Smith One Leg Floor Calf Raise
Smith One Leg Floor Calf Raise is a unilateral calf exercise performed with the Smith machine bar resting across the upper back while one foot works from the floor. The movement is simple, but the setup matters a lot: if the bar is not centered, the stance is too narrow, or the foot is too far in front of the body, the set turns into a balance drill instead of a clean calf raise.
This exercise is most useful when you want to build calf size, strength, and side-to-side symmetry without needing a platform or a separate calf machine. Because the bar travels on a fixed path, Smith One Leg Floor Calf Raise lets you focus on the ankle joint and the way the heel rises and lowers. The straight-knee position puts a strong emphasis on the gastrocnemius, while the soleus, foot stabilizers, and trunk muscles help keep the body steady.
A good rep begins with the working foot planted on the floor under the hip and the non-working leg held slightly behind or lightly off the ground for balance. From there, lower the heel under control until you feel a clear calf stretch, then drive up through the ball of the foot as high as you can without letting the torso drift forward. The bar should feel steady on the upper traps, not pressed into the neck, and the shoulders should stay level as the heel rises.
The best range is usually the one you can control without bouncing at the bottom or rolling onto the outside of the foot. Think about pushing through the big toe and second toe so the ankle stays stacked instead of collapsing inward. A short pause at the top helps you finish the contraction, and a smooth lowering phase keeps tension on the calf instead of letting the Smith bar do the work.
Smith One Leg Floor Calf Raise is a strong accessory choice after squats, lunges, deadlifts, or sprint work, when the calves are already warm and you want direct lower-leg work. It is also useful for lifters with one weaker calf, because each side has to produce its own force. If you feel the Achilles tendon instead of the muscle belly, reduce the load, shorten the range slightly, and keep the movement slow and deliberate.
Instructions
- Set the Smith bar across the upper traps, stand tall under it, and place one foot flat on the floor with the ball of that foot under your hip.
- Position the other leg slightly behind you with the toes off the ground so it does not help with the lift.
- Grip the bar just outside shoulder width, stack your ribs over your pelvis, and keep both shoulders level before you start.
- Unlock the working knee slightly, then lower the heel toward the floor until you feel a strong calf stretch.
- Drive through the ball of the foot and rise onto the toes as high as possible without rolling the ankle outward.
- Pause briefly at the top and squeeze the calf before you start the descent.
- Lower back down under control until the heel is close to the floor again, keeping pressure through the big toe and second toe.

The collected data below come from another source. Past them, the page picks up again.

(** * ploidy.c: sex-dependent ploidy of genomic regions

    A shallow embedding of [ploidy.c] (bcftools) and the properties of
    its parser, its accessors and its point query.

    Conventions of the embedding.
    - A C [int] is a [Z]; conversions that C performs silently (long to
      int, int to uint32_t) are written out.
    - A [char*] into a line is the suffix of the line it points at; the
      terminating NUL is the end of the Rocq string, and a NUL character
      inside a string is read as a terminator as well.
    - [error(...)] of bcftools prints its message and exits the process;
      a function that may call it returns an [outcome].
    - A write through a pointer outside the caller's buffer has no
      defined result; functions that index a caller's buffer return
      [option], [None] standing for such an access. *)

From Stdlib Require Import ZArith Ascii String.
From stdpp Require Import gmap strings list fin_maps.

Local Open Scope Z_scope.

(** ** Characters and scanning *)

Definition is_nul (c : ascii) : bool := (nat_of_ascii c =? 0)%nat.

(** [isspace] of <ctype.h> in the C locale: space, \t \n \v \f \r. *)
Definition isspace (c : ascii) : bool :=
  let n := nat_of_ascii c in
  ((n =? 32) || ((9 <=? n) && (n <=? 13)))%nat.

Arguments is_nul : simpl never.
Arguments isspace : simpl never.

(** [!*ss] *)
Definition at_nul (ss : string) : bool :=
  match ss with
  | EmptyString => true
  | String c _ => is_nul c
  end.

(** [while ( *ss && isspace( *ss) ) ss++;] *)
Fixpoint skip_space (ss : string) : string :=
  match ss with
  | String c r => if negb (is_nul c) && isspace c then skip_space r else ss
  | EmptyString => ss
  end.

(** [while ( *ss && !isspace( *ss) ) ss++;] *)
Fixpoint skip_nonspace (ss : string) : string :=
  match ss with
  | String c r => if negb (is_nul c) && negb (isspace c) then skip_nonspace r else ss
  | EmptyString => ss
  end.

(** [while ( *se && *se!='\r' && *se!='\n' ) se++;] *)
Fixpoint skip_to_eol (se : string) : string :=
  match se with
  | String c r =>
      if negb (is_nul c) && negb (nat_of_ascii c =? 13)%nat && negb (nat_of_ascii c =? 10)%nat
      then skip_to_eol r else se
  | EmptyString => se
  end.

(** Two pointers into the same line: [se - ss] and [se == ss]. *)
Definition ptr_diff (se ss : string) : nat := (String.length ss - String.length se)%nat.
Definition ptr_eqb (se ss : string) : bool := (String.length se =? String.length ss)%nat.

(** [kputsn(ss, n, &str)] after [str.l = 0]: the first [n] characters at
    [ss], NUL terminated. *)
Definition kputsn (ss : string) (n : nat) : string := substring 0 n ss.

(** The body of [for (i=0; i<3; i++)] in [ploidy_parse], run [n] times;
    [None] is the [return -2] inside the loop. *)
Fixpoint skip_fields (n : nat) (ss : string) : option string :=
  match n with
  | O => Some ss
  | S n' =>
      let ss := skip_nonspace ss in
      if at_nul ss then None
      else skip_fields n' (skip_space ss)
  end.

(** ** Integers *)

Definition INT_MAX : Z := 2147483647.
Definition LONG_MAX : Z := 9223372036854775807.
Definition LONG_MIN : Z := -9223372036854775808.

(** Conversion of a [long] to [int]: reduction modulo 2^32 into the
    signed range. *)
Definition to_int (v : Z) : Z := (v + 2^31) mod 2^32 - 2^31.

(** Conversion of an [int] to [uint32_t]. *)
Definition to_u32 (v : Z) : Z := v mod 2^32.

Definition is_digit (c : ascii) : bool :=
  let n := nat_of_ascii c in ((48 <=? n) && (n <=? 57))%nat.

Fixpoint strtol_digits (acc : Z) (s : string) : Z * string :=
  match s with
  | String c r =>
      if is_digit c
      then strtol_digits (acc * 10 + (Z.of_nat (nat_of_ascii c) - 48)) r
      else (acc, s)
  | EmptyString => (acc, s)
  end.

(** [strtol(nptr, &endptr, 10)] of the C library: white space, an
    optional sign, decimal digits; the value is clamped to the range of
    [long]; with no digit, no conversion is done and [endptr] is [nptr]. *)
Definition strtol (nptr : string) : Z * string :=
  let s := skip_space nptr in
  let '(neg, s1) :=
    match s with
    | String "-"%char r => (true, r)
    | String "+"%char r => (false, r)
    | _ => (false, s)
    end in
  let '(v, endptr) := strtol_digits 0 s1 in
  if ptr_eqb endptr s1 then (0, nptr)
  else (Z.max LONG_MIN (Z.min LONG_MAX (if neg then - v else v)), endptr).

(** ** Outcome of a call that may end in [error(...)] *)

Inductive outcome (A : Type) : Type :=
  | Return (a : A)
  | Exit (msg : string).
Arguments Return {A} a.
Arguments Exit {A} msg.

Definition obind {A B} (m : outcome A) (k : A → outcome B) : outcome B :=
  match m with
  | Return a => k a
  | Exit msg => Exit msg
  end.

(** ** Data *)

(** [reg_t] of regidx.h; [start] and [end] are uint32_t. *)
Record reg_t := { start : Z; end_ : Z }.

(** [sex_ploidy_t] of ploidy.h, the payload of a region. *)
Record sex_ploidy_t := { sex : Z; ploidy : Z }.

(** Modelled from the spec: the interval index of htslib (regidx.h) is
    not part of ploidy.c.  It stores, for every sequence name, the
    regions handed to it together with their payloads, in the order of
    insertion; the regions and payloads of a sequence run in parallel
    and are kept here as one list of pairs. *)
Record regidx_t := { seq2regs : gmap string (list (reg_t * sex_ploidy_t)) }.

(** [struct _ploidy_t].  [id2sex] is the array of [msex] pointers, NULL
    where nothing was stored. *)
Record ploidy_t := {
  nsex : Z; msex : Z;
  dflt : Z; min : Z; max : Z;
  idx : regidx_t;
  sex2id : gmap string Z;
  id2sex : list (option string);
  tmp_str : string
}.

#[export] Instance reg_t_eq_dec : EqDecision reg_t.
Proof. solve_decision. Defined.
#[export] Instance sex_ploidy_t_eq_dec : EqDecision sex_ploidy_t.
Proof. solve_decision. Defined.

(** ** khash_str2int *)

(** [khash_str2int_get(hash, str, &value)]: [Some value] for the return
    value 0, [None] for -1. *)
Definition khash_str2int_get (hash : gmap string Z) (str : string) : option Z :=
  hash !! str.

(** [khash_str2int_inc(hash, str)]: a new key gets the number of keys
    present before it; the value of the key is returned. *)
Definition khash_str2int_inc (hash : gmap string Z) (str : string) : Z * gmap string Z :=
  match hash !! str with
  | Some v => (v, hash)
  | None => let v := Z.of_nat (size hash) in (v, <[str:=v]> hash)
  end.

(** [kroundup32(x)] of htslib, on 32 bits. *)
Definition kroundup32 (x : Z) : Z :=
  let x := to_u32 (x - 1) in
  let x := Z.lor x (Z.shiftr x 1) in
  let x := Z.lor x (Z.shiftr x 2) in
  let x := Z.lor x (Z.shiftr x 4) in
  let x := Z.lor x (Z.shiftr x 8) in
  let x := Z.lor x (Z.shiftr x 16) in
  to_int (x + 1).

(** [hts_expand0(char*, n, m, ptr)]: grow [ptr] to [kroundup32(n)]
    zeroed slots when [n > m]. *)
Definition hts_expand0 (n m : Z) (ptr : list (option string)) : Z * list (option string) :=
  if m <? n then
    let m' := kroundup32 n in
    (m', ptr ++ replicate (Z.to_nat (m' - m)) None)
  else (m, ptr).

- Finish the set by bringing both feet flat to the floor or stepping the non-working foot down before re-racking the bar.
Tips & Tricks
- Keep the working knee nearly straight; a deep knee bend shifts tension away from the gastrocnemius.
- Let the heel travel down, but do not bounce off the floor at the bottom of each rep.
- If your ankle rolls out, shorten the range and keep pressure on the big toe joint.
- A small pause at the top is more useful here than adding extra load you cannot control.
- Stand far enough under the bar that the Smith track stays vertical over the midfoot.
- Use the free leg only for balance; if it starts pushing, the set is too heavy.
- Keep the torso stacked instead of leaning forward, or the rep turns into a body sway.
- Use a slower lowering phase than lifting phase to build tension through the calf and Achilles area.
Frequently Asked Questions
What does Smith One Leg Floor Calf Raise work most?
It mainly targets the calves, especially the gastrocnemius, with the soleus and foot stabilizers helping to keep the ankle controlled.
Why use the Smith machine for Smith One Leg Floor Calf Raise?
The fixed bar path makes it easier to load one leg without fighting the bar for balance, so you can focus on the ankle and calf contraction.
Should my working knee be bent or straight?
Keep it nearly straight with only a soft unlock. That keeps the emphasis on the calf instead of turning the movement into a squat.
How far should my heel drop on Smith One Leg Floor Calf Raise?
Lower it until you feel a strong stretch in the calf without losing control or letting the ankle collapse inward.
Can beginners do Smith One Leg Floor Calf Raise?
Yes, as long as the load is light enough to keep the torso still and the free leg from helping.
What is the most common mistake with this exercise?
The biggest error is bouncing through the bottom and letting the hips or shoulders swing to fake a bigger calf raise.
Can I do Smith One Leg Floor Calf Raise if I do not have a calf raise machine?
Yes. This is a practical substitute when you only have a Smith machine and want direct single-leg calf work.
Why do I feel Smith One Leg Floor Calf Raise in my Achilles tendon?
That usually means the load is too heavy or the descent is too aggressive. Reduce the weight and keep the lowering phase smooth and controlled.